The way I'm reading the scope trace, yes, one dip per FLTx when output high. I've forgotten why it happens even when the OUT isn't changing.

Seairth · 2019-08-07 15:43

cgracey wrote: »

Here are some current measurements on the old vs. new silicon:

Wow. This thread has been an exciting read! It looks like the updated P2 is exceeding everyone's expectations before even a single board has shipped!

My vague recollection about the v1 chip was that the hub RAM (or was it the eggbeater?) was a significant factor in power consumption. How much has that changed with the v2 chip?

Yanomani · 2019-08-07 17:21

evanh wrote: »

The 4-bit post divider is outside the closed loop of the PLL, right? I've been using that divider, by setting it to /2, to test the top frequency of the PLL of the v1 chip. The result I got was around 415 MHz at room temp.

Hi evanh

During the tests you've done, to determine the top frequency of the PLL, are you sure you were using a post divider of /2 (%PPPP = %0000) and not /1 (%PPPP = %1111, thus, post divider bypassed)?

IIRC (and also based on the linked post, from Chip) if one wants to exercise the top limits of the PLL, the post divider needs to be bypassed, hence the /1.

https://forums.parallax.com/discussion/comment/1466494/#Comment_1466494

Henrique

ke4pjw · 2019-08-07 19:19

cgracey wrote: »

Anyway, I can give the PLL impossibly-high-frequency settings and it goes as fast as it can and becomes temperature dependent, since it can't lock. This makes me think that the VCO divider is faster than the VCO, which is better than the opposite, since things top out safely.

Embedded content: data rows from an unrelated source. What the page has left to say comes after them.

(** * timeapp-api: a shallow embedding of [main.py]

    The module is a FastAPI application with six endpoints in front of an
    optional PostgreSQL connection ([pg]), an optional Redis client ([r]) and
    an in-process counter ([memory_counters]).  The embedding keeps the
    module-level globals in a [State] record, threads it through a small
    state-and-exception monad, and lets everything outside the file (the
    servers, the random salt, the clocks, the process environment) be supplied
    by a [World] value per call. *)

From Stdlib Require Import ZArith Lia Ascii String List Bool.
From Stdlib Require Import Strings.Byte.
From stdpp Require Import base option gmap strings list fin_maps.

Import ListNotations.
Local Open Scope string_scope.
Local Open Scope Z_scope.

(* ===================================================================== *)
(** ** Text *)
(* ===================================================================== *)

(** A [string] is a sequence of code points below 256. *)

Module Text.

(** Python's [str.isspace] on the code points below 256:
    U+0009..U+000D, U+001C..U+001F, U+0020, U+0085 and U+00A0. *)
Definition isspace (c : ascii) : bool :=
  let n := Z.of_N (N_of_ascii c) in
  ((9 <=? n) && (n <=? 13)) || ((28 <=? n) && (n <=? 32))
  || (n =? 133) || (n =? 160).

(** [str.lstrip()] *)
Fixpoint lstrip (s : string) : string :=
  match s with
  | EmptyString => EmptyString
  | String c s' => if isspace c then lstrip s' else s
  end.

(** [str.rstrip()] *)
Fixpoint rstrip (s : string) : string :=
  match s with
  | EmptyString => EmptyString
  | String c s' =>
      match rstrip s' with
      | EmptyString => if isspace c then EmptyString else String c EmptyString
      | t => String c t
      end
  end.

(** [str.strip()] *)
Definition strip (s : string) : string := lstrip (rstrip s).

(** [needle in hay] *)
Fixpoint contains (needle hay : string) : bool :=
  String.prefix needle hay ||
  match hay with
  | EmptyString => false
  | String _ hay' => contains needle hay'
  end.

(** Lower-casing of the ASCII letters; every other code point is kept.
    This is what [str.lower()] does to ASCII text, and what decides a
    comparison of [str.lower()] with an ASCII word. *)
Definition lower_char (c : ascii) : ascii :=
  let n := N_of_ascii c in
  if ((65 <=? n) && (n <=? 90))%N then ascii_of_N (n + 32) else c.

Fixpoint lower (s : string) : string :=
  match s with
  | EmptyString => EmptyString
  | String c s' => String (lower_char c) (lower s')
  end.

(** Python truthiness of a [str]. *)
Definition nonempty (s : string) : bool :=
  match s with EmptyString => false | _ => true end.

(** Two characters that differ at most in ASCII letter case. *)
Definition same_letter (a b : ascii) : Prop :=
  a = b \/
  (exists k : N, (k < 26)%N /\
     ((a = ascii_of_N (65 + k) /\ b = ascii_of_N (97 + k)) \/
      (a = ascii_of_N (97 + k) /\ b = ascii_of_N (65 + k)))).

(** Case variants: the same text up to the case of its ASCII letters. *)
Inductive case_variant : string -> string -> Prop :=
| cv_nil : case_variant EmptyString EmptyString
| cv_cons a b s t :
    same_letter a b -> case_variant s t ->
    case_variant (String a s) (String b t).

(** All characters of a string are white space. *)
Fixpoint all_space (s : string) : bool :=
  match s with
  | EmptyString => true
  | String c s' => isspace c && all_space s'
  end.

Definition first_char (s : string) : option ascii :=
  match s with EmptyString => None | String c _ => Some c end.

Fixpoint last_char (s : string) : option ascii :=
  match s with
  | EmptyString => None
  | String c EmptyString => Some c
  | String _ s' => last_char s'
  end.

(** The ASCII capitals. *)
Definition is_capital (c : ascii) : bool :=
  let n := N_of_ascii c in ((65 <=? n) && (n <=? 90))%N.

Definition code_points : list ascii := map ascii_of_nat (seq 0 256).

Definition never_capital (f : ascii -> ascii) : bool :=
  forallb (fun c => negb (is_capital (f c))) code_points.

(** The character type of a database ([LC_CTYPE]): the lower-case mapping
    of its locale, code point by code point.  Which letters it folds, and
    to what, is the locale's choice (C folds the ASCII capitals only, a
    Turkish locale does not fold I to i); what every locale has is that
    nothing is mapped to an ASCII capital. *)
Record CType := {
  towlower : ascii -> ascii;
  towlower_small : never_capital towlower = true
}.

(** [LOWER()] of PostgreSQL in a database of character type [ct]. *)
Fixpoint sql_lower (ct : CType) (s : string) : string :=
  match s with
  | EmptyString => EmptyString
  | String c s' => String (towlower ct c) (sql_lower ct s')
  end.

(** A character type that folds ASCII the way ASCII does. *)
Definition folds_ascii (ct : CType) : Prop :=
  forall c, (N_of_ascii c < 128)%N -> towlower ct c = lower_char c.

End Text.

(* ===================================================================== *)
(** ** [str.encode()] and [bytes.decode()] *)
(* ===================================================================== *)

Module Utf8.

Definition byte_of (n : N) : byte :=
  match Byte.of_N n with Some b => b | None => x00 end.

(** UTF-8 of one code point below 256: one byte below U+0080, two bytes
    from there on. *)
Definition encode_char (c : ascii) : list byte :=
  let n := N_of_ascii c in
  if (n <? 128)%N then [byte_of n]
  else [byte_of (192 + n / 64); byte_of (128 + n mod 64)].
(** * Animated background visuals: cellular automaton, particle field, node graph

    A shallow embedding of [src/lib/GameOfLife.ts] (classes [GameOfLife],
    [ParticleAttractor], [Particle]) and [src/lib/NetworkGraph.ts] (classes
    [NetworkGraph], [Node]), and the properties of the specification checked
    against it.

    Conventions of the embedding.
    - Integer-valued JavaScript numbers (grid indices, cell states, surface
      sizes, frame handles) are [Z]; the sizes the DOM hands out
      ([clientWidth], [innerWidth], ...) are unsigned and are [N].
    - In the grid automaton the only fractional numbers are pointer
      coordinates and [Math.random()] draws, and the only operations on them
      are subtraction, division by the cell size, [Math.floor]/[Math.ceil] and
      comparison; they are rationals ([Q]), which keeps the model executable.
    - The particle field and the node graph use [Math.sqrt], [Math.cos],
      [Math.sin] and [Math.atan2]; their numbers are idealised as reals ([R]):
      rounding, overflow and [NaN] are not modelled.
    - [Math.random()] reads the next element of a stream of draws; the stream
      is an input, the cursor is threaded through the code.
    - A computation that the source could only perform by reading or writing
      outside an array (a [TypeError], an [undefined] operand, an array that
      grows) yields [None]. *)

From Stdlib Require Import String ZArith QArith Qround Reals Qreals List Lia
  Lqa Lra Bool.
Import ListNotations.

(** ** JavaScript primitives used by the sources *)

Module JS.

Local Open Scope Z_scope.

(** [a % b] on integers: the remainder has the sign of the dividend, and
    the result is [NaN] (here [None]) when the divisor is [0]. *)
Definition rem (a b : Z) : option Z :=
  if b =? 0 then None else Some (Z.rem a b).

(** [a[i]] for an integer [i]: [undefined] (here [None]) unless
    [0 <= i < a.length]. *)
Definition get {A : Type} (a : list A) (i : Z) : option A :=
  if i <? 0 then None else nth_error a (Z.to_nat i).

(** [a[i] = v] for an index inside the array. Outside, JavaScript would
    grow the array or add a property; that is [None] here. *)
Fixpoint set_nat {A : Type} (a : list A) (i : nat) (v : A) : option (list A) :=
  match a, i with
  | [], _ => None
  | _ :: t, O => Some (v :: t)
  | h :: t, S k =>
      match set_nat t k v with
      | Some t' => Some (h :: t')
      | None => None
      end
  end.

Definition set {A : Type} (a : list A) (i : Z) (v : A) : option (list A) :=
  if i <? 0 then None else set_nat a (Z.to_nat i) v.

(** [Math.floor] and [Math.ceil]. *)
Definition floor (q : Q) : Z := Qfloor q.
Definition ceil (q : Q) : Z := Qceiling q.

(** [a < b] and [a > b] on numbers. *)
Definition ltb (a b : Q) : bool := negb (Qle_bool b a).
Definition gtb (a b : Q) : bool := ltb b a.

I doubt there is a way to do this, but I will ask anyway

Is there a way of knowing that the VCO is locked? Is there a register that would hold the VCO lock status?

jmg · 2019-08-07 20:37

cgracey wrote: »

I made a program tonight to check for any remaining race conditions between DIR and OUT signals, which caused pins to glitch low when going from high to float on the first silicon. On the new silicon, DIR is supposed to transition before OUT, to avoid glitching.

On the new silicon, pin 16 still exhibits a race condition, but only slightly. All the other pins are clean. I need to ask Wendy why this could be, since we made timing constraints to assure that DIR transitions before OUT on all the pins. It's not a big deal, but in future versions of P2 chips, we'll want this problem gone, all the way.

Be interesting to see how different pin16 is in the OnSemi reports.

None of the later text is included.